● **Task description**
Could you copy every line of the data that contains the word "bcrypt"?

● **Data**
(** * review-nestjs: the users and books services and their controllers

    A shallow embedding of the TypeScript sources

      - [src/books/book.entity.ts], [src/books/books.service.ts],
        [src/books/books.controller.ts], [src/books/dto/update-book.dto.ts];
      - [src/users/users.service.ts], [src/users/users.controller.ts],
        [src/users/users.module.ts].

    Every service method is a sequence of awaited repository calls.  The
    database is an explicit state [DB] threaded through a small state monad
    [M]; [await] is the monad's bind.  A call that can reject has a result
    of type [outcome]: a returned value or a thrown [QueryFailedError]; a
    throw skips the rest of the method, keeps what was written before it,
    and is caught by the [try] blocks of the books controller or reaches
    the framework.  The two tables are finite maps from the primary key to
    the remaining columns, so a primary key is unique by construction, and
    an entity is the row joined with its key.

    Boundary of the model.  TypeORM's [Repository], PostgreSQL, bcrypt and
    the JWT library are collaborators, not code of this repository.  The
    repository calls are given their meaning on a keyed table ([find],
    [findOne], [save], [delete]) together with what the schema declared by
    the entities makes the database refuse: a book identifier that is not
    written as a uuid, the deletion of a user that a book names as its
    buyer, a second user with a registered e-mail address.  bcrypt is a
    pair of abstract functions; the signer is an interface, with the
    instance that [users.module.ts] registers.  A lost connection is not
    modelled.  The [createdAt] and [updatedAt] columns are written by the
    persistence layer alone and read by no method; the records leave them
    out. *)

From Stdlib Require Import Ascii.
From stdpp Require Import gmap strings list fin_maps pretty.

Local Open Scope string_scope.
Set Warnings "-register-all".

(** ** JSON values, as passed to [res.json] and to the signer *)

Inductive json : Type :=
  | JNull
  | JBool (b : bool)
  | JNum (n : Z)
  | JStr (s : string)
  | JArr (items : list json)
  | JObj (fields : list (string * json)).

(** [o[k]] on the property list of an object: the first binding of [k]. *)
Fixpoint json_field (k : string) (fields : list (string * json)) : option json :=
  match fields with
  | [] => None
  | (k', v) :: rest => if String.eqb k k' then Some v else json_field k rest
  end.

Definition json_get (k : string) (j : json) : option json :=
  match j with
  | JObj fields => json_field k fields
  | _ => None
  end.

Definition json_keys (j : json) : list string :=
  match j with
  | JObj fields => fields.*1
  | _ => []
  end.

(** ** Entities *)

(** Modelled from the spec: [src/users/user.entity.ts] is not among the
    sources.  Section 3 of the specification lists the columns: a generated
    identifier, [email], [name], and [password] holding the salted hash;
    the controller reads [user.id], [user.email] and [user.password]. *)
Module User.
Record t : Type := mk {
  id : string;
  email : string;
  name : string;
  password : string;
}.
End User.
Abbreviation User := User.t.

(** The value of a [decimal] column in an entity.  The amount is kept as an
    integer.  An entity built from a request body carries it as the number
    that was sent; an entity read from the database carries the column's
    text. *)
Inductive decimal : Type :=
  | Number (amount : Z)
  | Text (amount : Z).

Definition amount_of (d : decimal) : Z :=
  match d with
  | Number n => n
  | Text n => n
  end.

(** [src/books/book.entity.ts]. *)
Module Book.
Record t : Type := mk {
  id : string;
  title : string;
  author : string;
  price : decimal;
  isSold : bool;
  buyer : option User;
}.
End Book.
Abbreviation Book := Book.t.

● **Answer space**
    Boundary of the model.  TypeORM's [Repository], PostgreSQL, bcrypt and
    buyer, a second user with a registered e-mail address.  bcrypt is a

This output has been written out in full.